(** The crop gives the target size when, and only when, the resampled image
    is at least as large as the target along both axes.  The size of the
    resampled image is libvips' reply to [im_shrink] and [im_affinei_all]. *)
Lemma crop_rect_fills_target (img_Xsize img_Ysize cols rows : Z) :
  let r := Geometry.crop_rect img_Xsize img_Ysize cols rows in
  (Geometry.width r = cols /\ Geometry.height r = rows) <->
  (cols <= img_Xsize /\ rows <= img_Ysize).
Proof.
  cbv zeta. unfold Geometry.crop_rect. simpl. rewrite !int_min_spec. lia.
Qed.

(** ** Suffixes *)

Lemma length_append (s t : string) :
  String.length (s ++ t) = (String.length s + String.length t)%nat.
Proof. induction s as [ | c s IH]; simpl; [reflexivity | now rewrite IH]. Qed.

Lemma substring_all (s : string) : substring 0 (String.length s) s = s.
Proof. induction s as [ | c s IH]; simpl; [reflexivity | now rewrite IH]. Qed.

Lemma substring_skip_prefix (p s : string) (m : nat) :
  substring (String.length p) m (p ++ s) = substring 0 m s.
Proof. induction p as [ | c p IH]; simpl; [reflexivity | exact IH]. Qed.

Lemma substring_split (s : string) (n : nat) :
  (n <= String.length s)%nat ->
  s = substring 0 n s ++ substring n (String.length s - n) s.
Proof.
  revert n. induction s as [ | c s IH]; intros n Hn; simpl in *.
  - destruct n; reflexivity.
  - destruct n as [ | n]; simpl.
    + now rewrite substring_all.
    + f_equal. apply IH. lia.
Qed.

(** [EndsWith] is exact: it holds when, and only when, the string is some
    prefix followed by the very characters of [end_]. *)
Lemma EndsWith_spec (str end_ : string) :
  EndsWith str end_ = true <-> exists p : string, str = p ++ end_.
Proof.
  unfold EndsWith, compare_eq0. rewrite andb_true_iff, Nat.leb_le, String.eqb_eq. split.
  - intros [Hlen Hsub].
    remember (String.length str - String.length end_)%nat as n eqn:En.
    assert (Hs : substring n (String.length str - n) str = end_)
      by (replace (String.length str - n)%nat with (String.length end_) by lia;
          exact Hsub).
    exists (substring 0 n str). rewrite <- Hs at 1.
    apply substring_split. lia.
  - intros [p ->]. rewrite length_append. split; [lia | ].
    replace (String.length p + String.length end_ - String.length end_)%nat
      with (String.length p) by lia.
    rewrite substring_skip_prefix. apply substring_all.
Qed.

(** Of two suffixes of one string, the shorter is a suffix of the longer. *)
Lemma common_suffixes (p q a e : string) :
  p ++ a = q ++ e -> (String.length e <= String.length a)%nat ->
  exists r : string, a = r ++ e.
Proof.
  revert q. induction p as [ | c p IH]; intros q H Hlen; simpl in H.
  - exists q. exact H.
  - destruct q as [ | c' q]; simpl in H.
    + exfalso. apply (f_equal String.length) in H. simpl in H.
      rewrite length_append in H. lia.
    + injection H as _ H. apply (IH q H Hlen).
Qed.

Lemma EndsWith_append (p a e : string) :
  EndsWith (p ++ a) e = true -> EndsWith a e = true \/ EndsWith e a = true.
Proof.
  intros H. apply EndsWith_spec in H. destruct H as [q H].
  destruct (Nat.le_ge_cases (String.length e) (String.length a)) as [L | L].
  - left. apply EndsWith_spec. apply (common_suffixes p q a e H L).
  - right. apply EndsWith_spec. symmetry in H. apply (common_suffixes q p e a H L).
Qed.

(** A string that ends in [a] does not end in [e] when neither of [a] and [e]
    is a suffix of the other. *)
Lemma EndsWith_other_suffix (p a e : string) :
  EndsWith a e = false -> EndsWith e a = false -> EndsWith (p ++ a) e = false.
Proof.
  intros H1 H2. destruct (EndsWith (p ++ a) e) eqn:E; [ | reflexivity].
  apply EndsWith_append in E. destruct E; congruence.
Qed.

Lemma append_neq (p a s : string) : EndsWith s a = false -> p ++ a <> s.
Proof.
  intros H E. assert (EndsWith s a = true) by (apply EndsWith_spec; eauto).
  congruence.
Qed.

Lemma not_contains_longer (hay needle : string) :
  (String.length hay < String.length needle)%nat -> ~ contains hay needle.
Proof.
  intros H (pre & post & E). apply (f_equal String.length) in E.
  rewrite !length_append in E. lia.
Qed.

(** ** Runs of a program *)

Section Runs.

Context {V : Vips}.

Lemma always_weaken {A : Type} (p : Prog A) (P Q : list Event -> A -> Prop) :
  always p P -> (forall t a, P t a -> Q t a) -> always p Q.
Proof.
  revert P Q. induction p as [a | c k IH]; intros P Q HP HPQ; simpl in *.
  - apply HPQ, HP.
  - intros r. apply (IH r _ _ (HP r)). intros t a. apply HPQ.
Qed.

Lemma always_trivial {A : Type} (p : Prog A) : always p (fun _ _ => True).
Proof. induction p as [a | c k IH]; simpl; [exact I | intros r; apply IH]. Qed.

(** A program that starts with a call has that call first in every run. *)
Lemma first_call {A : Type} (c : VipsCall) (k : reply c -> Prog A) :
  always (Call c k) (fun t _ =>
    exists (r : reply c) (rest : list Event), t = Build_Event c r :: rest).
Proof.
  simpl. intros r. eapply always_weaken; [apply always_trivial | ].
  intros t a _. exists r, t. reflexivity.
Qed.

(** What holds of every run holds of the run against any given library. *)
Lemma run_always {W A : Type} (lib : Library W) (p : Prog A)
  (post : list Event -> A -> Prop) (w : W) :
  always p post ->
  forall a w1 t, run lib p w = (a, w1, t) -> post t a.
Proof.
  revert post w. induction p as [a0 | c k IH]; intros post w H a w1 t E; simpl in *.
  - injection E as <- _ <-. exact H.
  - destruct (lib c w) as [r w0].
    destruct (run lib (k r) w0) as [[a' w'] t'] eqn:E'.
    injection E as <- _ <-.
    apply (IH r _ w0 (H r) a' w' t' E').
Qed.

End Runs.

(** One step through a program under [always]: unfold the stage, take the
    reply, split on what sharp.cc tests. *)
Ltac prog_unfold :=
  unfold ResizeAsync, decoded, resample_stage, canvas_stage,
         sharpen_stage, write_output, vips_failure;
  cbn [always bind call].

Ltac prog_step :=
  first
    [ progress prog_unfold
    | match goal with
      | |- forall _ : reply _, _ => let r := fresh "r" in intro r; cbn [reply] in r
      | r : (_ * _)%type |- _ => destruct r
      | |- context [if failed ?rc then _ else _] =>
          let F := fresh "F" in destruct (failed rc) eqn:F
      | |- context [match ?x with Some _ => _ | None => _ end] => destruct x
      | |- context [if ?b then _ else _] =>
          let B := fresh "B" in destruct b eqn:B
      end ].

Ltac prog_walk := repeat prog_step.

(** ** The request is delivered once *)

Section Completion.

Context {R : Rounding} {V : Vips}.

(** The worker keeps the request's destination and callback, and touches the
    output buffer only for a buffer destination. *)
Lemma ResizeAsync_keeps_request (baton : ResizeBaton) :
  always (ResizeAsync baton) (fun _ done =>
    dst done = dst baton /\ callback done = callback baton /\
    (buffer_out_len done <> buffer_out_len baton -> buffer_sentinel (dst baton))).
Proof.
  unfold buffer_sentinel.
  prog_walk; cbn; repeat split; try congruence;
    intros _;
    repeat match goal with
           | H : String.eqb _ _ = true |- _ => apply String.eqb_eq in H
           end; auto.
Qed.

End Completion.

Section CompletionTheorems.

Context {R : Rounding} {V : Vips} {W : Type}.

Lemma err_nonempty_spec (baton : ResizeBaton) :
  err_nonempty baton = true <-> err baton <> "".
Proof.
  unfold err_nonempty. destruct (err baton) as [ | c s]; simpl; split;
    congruence.
Qed.

(** C1, as amended.  For every submitted request the completion callback is
    called exactly once.  Its two arguments are either a non-empty error
    string and no buffer, or no error and a buffer that is present only when
    the destination, as line 192 reads it (the bytes of the argument up to
    its first NUL byte), is one of the two buffer sentinels; for any other
    destination a call without error has both arguments null. *)
Theorem callback_once_with_exclusive_outcome
  (lib : Library W) (w : W) (fresh : Indeterminate) (args : Arguments) :
  exists cb : CallbackCall,
    fst (fst (resize lib w fresh args)) = [cb] /\
    called cb = arg_callback args /\
    ((exists e : string, argv0 cb = Some e /\ e <> "" /\ argv1 cb = None) \/
     (argv0 cb = None /\
      (argv1 cb <> None -> buffer_sentinel (from_char_ptr (arg_dst args))))) /\
    (~ buffer_sentinel (from_char_ptr (arg_dst args)) ->
     argv0 cb = None -> argv1 cb = None).
Proof.
  unfold resize, uv_queue_work.
  destruct (run lib (ResizeAsync (Resize fresh args)) w) as [[done w1] t] eqn:E.
  pose proof (run_always lib _ _ w (ResizeAsync_keeps_request (Resize fresh args))
                _ _ _ E) as (Hdst & Hcb & Hbuf).
  cbn [Resize dst callback buffer_out_len new_ResizeBaton] in Hdst, Hcb, Hbuf.
  cbn [fst ResizeAsyncAfter]. eexists. split; [reflexivity | ].
  cbn [called argv0 argv1]. split; [exact Hcb | ].
  assert (Hsent : (0 <? buffer_out_len done)%N = true ->
                  buffer_sentinel (from_char_ptr (arg_dst args))).
  { intros H. apply Hbuf. apply N.ltb_lt in H. lia. }
  destruct (err_nonempty done) eqn:En.
  - split.
    + left. exists (err done). repeat split. now apply err_nonempty_spec.
    + discriminate.
  - destruct (0 <? buffer_out_len done)%N eqn:El.
    + split.
      * right. split; [reflexivity | ]. intros _. now apply Hsent.
      * intros Hn _. exfalso. apply Hn. now apply Hsent.
    + split.
      * right. split; [reflexivity | ]. intros H. now elim H.
      * reflexivity.
Qed.

End CompletionTheorems.
(** * Seat inventory and ticket lifecycle of the ticket-booking backend

    A shallow embedding of [api/models.py], [api/serializers.py] and
    [api/views.py]: the [Event] and [Ticket] rows, the two tables of the
    database, the reference-number generator, the QR payload builders, the
    purchase serializer and the [TicketViewSet] actions [create], [cancel]
    and [stats].

    Conventions of the embedding.
    - Money is a [Decimal] with two places in the source; here it is an
      integer number of cents, so [price * quantity] is exact.
    - An instant is a number of seconds since the epoch; a date is a
      number of days since the epoch ([None] for an instance whose date is
      [None]: the column is not nullable, so saving such an instance
      raises [IntegrityError] and no stored event has one); a time of day
      is a number of seconds since midnight.
    - A table is a finite map from primary keys to rows; a primary key is
      a positive number, as an [AutoField] gives them, so that
      [not self.pk] holds of an unsaved instance only.
    - A Python exception is an [exn]; a [while True] loop runs on fuel. *)

From Stdlib Require Import ZArith String Ascii List Bool Lia.
From stdpp Require Import base option list gmap fin_maps strings.

Local Open Scope Z_scope.

(** ** Rows *)

Inductive TicketStatus : Set := pending | confirmed | cancelled.

#[global] Instance TicketStatus_eq_dec : EqDecision TicketStatus.
Proof. solve_decision. Defined.

(** One value of the dictionary built by the QR payload functions, before
    [json.dumps].  Renderings of numbers and dates as text are kept
    symbolic: [QNull] is [None], [QStrOfId i] is [str(x.id)], [QDate d] is
    [formatted_date], [QTime t] is [formatted_time], [QIso i] is
    [isoformat()], [QStrDecimal c] is [str] of an amount. *)
Inductive qr_value : Set :=
| QStr (s : string)
| QInt (z : Z)
| QBool (b : bool)
| QNull
| QStrOfId (i : option positive)
| QDate (d : option Z)
| QTime (t : Z)
| QIso (i : Z)
| QStrDecimal (cents : Z)
| QStatus (s : TicketStatus).

Definition qr_payload : Set := list (string * qr_value).

Module Event.
Record t : Set := Build {
  pk : option positive;
  title : string;
  date : option Z;
  time : Z;
  price : Z;
  total_seats : Z;
  available_seats : Z;
  is_active : bool
}.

---*---

| TASK INSTRUCTIONS |
In the listing above, find the line with "called cb = arg_callback args /\" and the line with "cbn [called argv0", then print exactly those lines and every line between them.

| RESULT BELOW |
    called cb = arg_callback args /\
    ((exists e : string, argv0 cb = Some e /\ e <> "" /\ argv1 cb = None) \/
     (argv0 cb = None /\
      (argv1 cb <> None -> buffer_sentinel (from_char_ptr (arg_dst args))))) /\
    (~ buffer_sentinel (from_char_ptr (arg_dst args)) ->
     argv0 cb = None -> argv1 cb = None).
Proof.
  unfold resize, uv_queue_work.
  destruct (run lib (ResizeAsync (Resize fresh args)) w) as [[done w1] t] eqn:E.
  pose proof (run_always lib _ _ w (ResizeAsync_keeps_request (Resize fresh args))
                _ _ _ E) as (Hdst & Hcb & Hbuf).
  cbn [Resize dst callback buffer_out_len new_ResizeBaton] in Hdst, Hcb, Hbuf.
  cbn [fst ResizeAsyncAfter]. eexists. split; [reflexivity | ].
  cbn [called argv0 argv1]. split; [exact Hcb | ].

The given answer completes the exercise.